In study \cite{heterogeneity}, the authors employed feature importance analysis to identify key histopathological features associated with intratumoral heterogeneity (ITH), drug resistance, and prognosis in ovarian cancer. The analysis was conducted using the R programming environment~\cite{r-lang}, leveraging tools such as the "limma" package for differential analysis and the "glmnet" package for LASSO regression modeling. 924 features were identified as differentially expressed between cancerous and non-cancerous tissues. Of these, 394 features were associated with overall survival, and 26 key features were identified at the intersection of survival analysis and differential expression.

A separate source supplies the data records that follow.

(** [crawlWebsite] when the fetch answers with [page]; a falsy address is
    refused before any fetch. *)
Definition crawlWebsite (u : jsstring) (page : document)
  : option structuredContent :=
  match u with
  | [] => None
  | _ => Some (extract (normalize_url u) page)
  end.

End Crawler.

(* ===================================================================== *)
(** * JSON values and [JSON.parse] *)
(* ===================================================================== *)

Module Json.
Import JS.

(** A number keeps its lexeme: the synthesizer only asks for the type of a
    value.  An object keeps its members in insertion order. *)
Inductive json :=
| JNull
| JBool (b : bool)
| JNumber (lexeme : jsstring)
| JString (s : jsstring)
| JArray (items : list json)
| JObject (members : list (jsstring * json)).

Fixpoint get_prop (k : jsstring) (members : list (jsstring * json))
  : option json :=
  match members with
  | [] => None
  | (k', v) :: r => if jsstring_eqb k k' then Some v else get_prop k r
  end.

(** [o[k] = v]: an existing member keeps its place. *)
Fixpoint set_prop (k : jsstring) (v : json)
         (members : list (jsstring * json)) : list (jsstring * json) :=
  match members with
  | [] => [(k, v)]
  | (k', v') :: r =>
      if jsstring_eqb k k' then (k', v) :: r
      else (k', v') :: set_prop k v r
  end.

(** [v.k] for the member names the service reads ([faqs], [question],
    [answer]): arrays and primitives have no such member.  Reading a member
    of [null] throws and is handled where it occurs. *)
Definition get_member (v : json) (k : jsstring) : option json :=
  match v with
  | JObject members => get_prop k members
  | _ => None
  end.

Definition is_array (v : json) : bool :=
  match v with JArray _ => true | _ => false end.

Definition json_ws (c : N) : bool :=
  ((c =? 32) || (c =? 9) || (c =? 10) || (c =? 13))%N.

Fixpoint skip_ws (s : jsstring) : jsstring :=
  match s with
  | c :: r => if json_ws c then skip_ws r else s
  | [] => []
  end.

Definition is_digit (c : N) : bool := ((48 <=? c) && (c <=? 57))%N.

Definition hex_val (c : N) : option N :=
  (if (48 <=? c) && (c <=? 57) then Some (c - 48)
   else if (97 <=? c) && (c <=? 102) then Some (c - 87)
   else if (65 <=? c) && (c <=? 70) then Some (c - 55)
   else None)%N.

(** The characters of a string after its opening quote, up to the closing
    one, with the escapes resolved. *)
Fixpoint parse_string_body (acc : jsstring) (s : jsstring)
  : option (jsstring * jsstring) :=
  match s with
  | [] => None
  | c :: r =>
      if (c =? 34)%N then Some (rev acc, r)
      else if (c =? 92)%N then
        match r with
        | [] => None
        | e :: r' =>
            if ((e =? 34) || (e =? 92) || (e =? 47))%N
            then parse_string_body (e :: acc) r'
            else if (e =? 98)%N then parse_string_body (8%N :: acc) r'
            else if (e =? 102)%N then parse_string_body (12%N :: acc) r'
            else if (e =? 110)%N then parse_string_body (10%N :: acc) r'
            else if (e =? 114)%N then parse_string_body (13%N :: acc) r'
            else if (e =? 116)%N then parse_string_body (9%N :: acc) r'
            else if (e =? 117)%N then
              match r' with
              | a :: b :: c' :: d :: r'' =>
                  match hex_val a, hex_val b, hex_val c', hex_val d with
                  | Some x, Some y, Some z, Some w =>
                      parse_string_body
                        ((((x * 16 + y) * 16 + z) * 16 + w)%N :: acc) r''
                  | _, _, _, _ => None
                  end
              | _ => None
              end
            else None
        end
      else if (c <? 32)%N then None
      else parse_string_body (c :: acc) r
  end.

(** The lexeme of a number at the start of [s], and what follows it. *)
Definition parse_number (s : jsstring) : option (jsstring * jsstring) :=
  let '(sign, s1) :=
    match s with
    | c :: r => if (c =? 45)%N then ([c], r) else ([], s)
    | [] => ([], s)
    end in
  let int_part :=
    match s1 with
    | c :: r =>
        if (c =? 48)%N then Some ([c], r)
        else if is_digit c
             then let n := span_length is_digit s1 in
                  Some (firstn n s1, skipn n s1)
             else None
    | [] => None
    end in
  match int_part with
  | None => None
  | Some (ip, s2) =>
      let frac :=
        match s2 with
        | c :: r =>
            if (c =? 46)%N
            then match span_length is_digit r with
                 | O => None
                 | n => Some (c :: firstn n r, skipn n r)
                 end
            else Some ([], s2)
        | [] => Some ([], s2)
        end in
      match frac with
      | None => None
      | Some (fp, s3) =>
          let expo :=
            match s3 with
            | c :: r =>
                if ((c =? 101) || (c =? 69))%N
                then
                  let '(es, r1) :=
                    match r with
                    | d :: r' =>
                        if ((d =? 43) || (d =? 45))%N then ([d], r')
                        else ([], r)
                    | [] => ([], r)
                    end in
                  match span_length is_digit r1 with
                  | O => None
                  | n => Some (c :: es ++ firstn n r1, skipn n r1)
                  end
                else Some ([], s3)
            | [] => Some ([], s3)
            end in
          match expo with
          | None => None
          | Some (ep, s4) => Some (sign ++ ip ++ fp ++ ep, s4)
          end
      end
  end.

Definition parse_word (s : jsstring) : option (json * jsstring) :=
  match strip_prefix (lit "true") s with
  | Some r => Some (JBool true, r)
  | None =>
      match strip_prefix (lit "false") s with
      | Some r => Some (JBool false, r)
      | None =>
          match strip_prefix (lit "null") s with
          | Some r => Some (JNull, r)
          | None =>
              match parse_number s with
              | Some (lx, r) => Some (JNumber lx, r)
              | None => None
              end
          end
      end
  end.

(** Recursive descent over the JSON grammar.  Every call consumes a
    character before it calls again, so the fuel [JSON_parse] gives is never
    used up on a text of that length ([JsonFuel.parse_value_fuel]). *)
Fixpoint parse_value (fuel : nat) (s : jsstring) {struct fuel}
  : option (json * jsstring) :=
  match fuel with
  | O => None
  | S f =>
      match skip_ws s with
      | [] => None
      | c :: r =>
          if (c =? 123)%N then
            match skip_ws r with
            | c' :: r' =>
                if (c' =? 125)%N then Some (JObject [], r')
                else parse_members f [] r
            | [] => None
            end
          else if (c =? 91)%N then
            match skip_ws r with
            | c' :: r' =>
                if (c' =? 93)%N then Some (JArray [], r')
                else parse_elements f [] r
            | [] => None
            end
          else if (c =? 34)%N then
            match parse_string_body [] r with
            | Some (str, r') => Some (JString str, r')
            | None => None
            end
          else parse_word (c :: r)
      end
  end

with parse_elements (fuel : nat) (acc : list json) (s : jsstring)
                    {struct fuel} : option (json * jsstring) :=
  match fuel with
  | O => None
  | S f =>
      match parse_value f s with
      | None => None
      | Some (v, r) =>
          match skip_ws r with
          | c :: r' =>
              if (c =? 44)%N then parse_elements f (v :: acc) r'
              else if (c =? 93)%N then Some (JArray (rev (v :: acc)), r')
              else None
          | [] => None
          end
      end
  end

with parse_members (fuel : nat) (acc : list (jsstring * json))
                   (s : jsstring) {struct fuel}
  : option (json * jsstring) :=
  match fuel with
  | O => None
  | S f =>
      match skip_ws s with
      | c :: r =>
          if (c =? 34)%N then
            match parse_string_body [] r with
            | Some (k, r1) =>
                match skip_ws r1 with
                | c1 :: r2 =>
                    if (c1 =? 58)%N then
                      match parse_value f r2 with
                      | Some (v, r3) =>
                          match skip_ws r3 with
                          | c3 :: r4 =>
                              if (c3 =? 44)%N
                              then parse_members f (set_prop k v acc) r4
                              else if (c3 =? 125)%N
                                   then Some (JObject (set_prop k v acc), r4)
                                   else None
                          | [] => None
                          end
                      | None => None
                      end
                    else None
                | [] => None
                end
            | None => None
            end
          else None
      | [] => None
      end
  end.

(** [JSON.parse]: [None] stands for the SyntaxError it throws. *)
Definition JSON_parse (s : jsstring) : option json :=
  match parse_value (2 * length s + 2) s with
  | Some (v, r) => match skip_ws r with [] => Some v | _ => None end
  | None => None
  end.

End Json.

(* ===================================================================== *)
(** * The synthesizer: services/openaiService.js *)
(* ===================================================================== *)

Module Synth.
Import JS Json.

(** Modelled from the spec: [utils/constants.js] is not among the sources;
    its value is the documented default of the count, the fixed baseline 5. *)
Definition DEFAULT_FAQ_COUNT : number := Fin 5.

(** Modelled from the spec: the other constant of [utils/constants.js], the
    fixed upper bound of the text's length, 10,000 characters. *)
Definition MAX_TEXT_LENGTH : nat := 100 * 100.

(** ** What the provider answers *)

(** [response.choices[0].message.content]; [None] is null or undefined. *)
Record completion := { content : option jsstring }.

(** What a property that should hold an object holds: nothing
    ([undefined]), [null], or the object.  A primitive reads as an object
    without the members asked for. *)
Inductive slot (A : Type) : Type :=
| Missing
| IsNull
| Has (a : A).

Arguments Missing {A}.
Arguments IsNull {A}.
Arguments Has {A} a.

(** [error.response.headers]: the one header the service reads; [None] is
    undefined. *)
Record response_headers := {
  retry_after : option jsstring
}.

(** [error.response.data]: [data.error?.message] and [data.message];
    [None] is undefined. *)
Record response_data := {
  data_error_message : option jsstring;
  data_message : option jsstring
}.

(** The fields of [error.response] the service reads. *)
Record http_response := {
  resp_status : Z;
  headers : slot response_headers;
  data : slot response_data
}.

(** The error a request is rejected with. *)
Record api_error := {
  status : option Z;
  response : option http_response;
  message : option jsstring
}.

(** What a [throw] carries. *)
Inductive exn :=
| Error (msg : jsstring)
| SyntaxError (msg : jsstring)
| ApiError (e : api_error)
| Undefined.

(** The surroundings of a call: [process.env], the provider's answer to
    the n-th request of the call, given the prompt it carries, and the text
    of the SyntaxError the engine's [JSON.parse] gives for a text it
    rejects. *)
Record env := {
  OPENAI_API_KEY : option jsstring;
  provider : jsstring -> nat -> api_error + completion;
  syntax_error_message : jsstring -> jsstring
}.

(** What a call leaves behind: the requests sent and the delays slept, in
    milliseconds. *)
Record world := {
  requests : nat;
  sleeps : list Z
}.

Definition start : world := {| requests := 0; sleeps := [] |}.

(** ** Computations that may throw *)

Definition M (A : Type) : Type := world -> (exn + A) * world.

Definition ret {A} (a : A) : M A := fun w => (inr a, w).

Definition throw {A} (e : exn) : M A := fun w => (inl e, w).

Definition bind {A B} (m : M A) (k : A -> M B) : M B :=
  fun w =>
    match m w with
    | (inr a, w') => k a w'
    | (inl e, w') => (inl e, w')
    end.

Definition try_catch {A} (m : M A) (h : exn -> M A) : M A :=
  fun w =>
    match m w with
    | (inr a, w') => (inr a, w')
    | (inl e, w') => h e w'
    end.

Definition lift {A} (r : exn + A) : M A := fun w => (r, w).

Notation "x <- m ;; k" := (bind m (fun x => k))
  (at level 100, m at next level, right associativity).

The authors of \cite{mitochondria} also used R programming environment to performe feature importance analysis to identify key predictor genes for mitochondrial-related CRT resistance (MRCRTR). They used the DALEX~\cite{dalex}, an R package for model interpretability, to analyze feature importance and residual distribution, which helps interpret how different features influence model predictions. This tool provided insights into the contribution of each predictor gene across the machine learning models. The top 12 genes identified through this analysis were selected as MRCRTR predictor genes, contributing to the development of a prognostic model for esophageal cancer.
In \cite{kras} feature importance analysis was employed to identify genes associated with resistance to KRAS G12C inhibitor treatment in cancer cells. The authors used seven different feature ranking algorithms: LASSO, LightGBM, MCFS, mRMR, RF-based, CATBoost, and XGBoost. These algorithms generated feature lists based on different principles, enabling a comprehensive evaluation of gene significance. To refine the feature selection, the authors applied Incremental Feature Selection (IFS), testing the performance of classifiers like Decision Tree (DT), k-Nearest Neighbors (KNN), Random Forest (RF), and Support Vector Machine (SVM) on the ranked features. By doing feature analysis they were able to highlight several key genes, such as H2AFZ, CKS1B, and TUBA1B, which were consistently ranked highly across multiple algorithms and are linked to tumor progression and drug resistance.
In study \cite{glut}, univariate Cox regression analysis was employed to identify immuno-senescence-related genes with prognostic significance in pancreatic cancer. The Cox proportional hazards model was used to assess the relationship between the expression of individual genes and overall survival. The hazard ratio (HR) for each gene was estimated, with a p-value of less than 0.01 indicating statistical significance. Genes with a p-value below this threshold were selected as meaningful features for subsequent analysis, as they were considered to have a potential impact on the prognosis of pancreatic cancer patients. This approach allows for the identification of genes that might serve as independent prognostic biomarkers.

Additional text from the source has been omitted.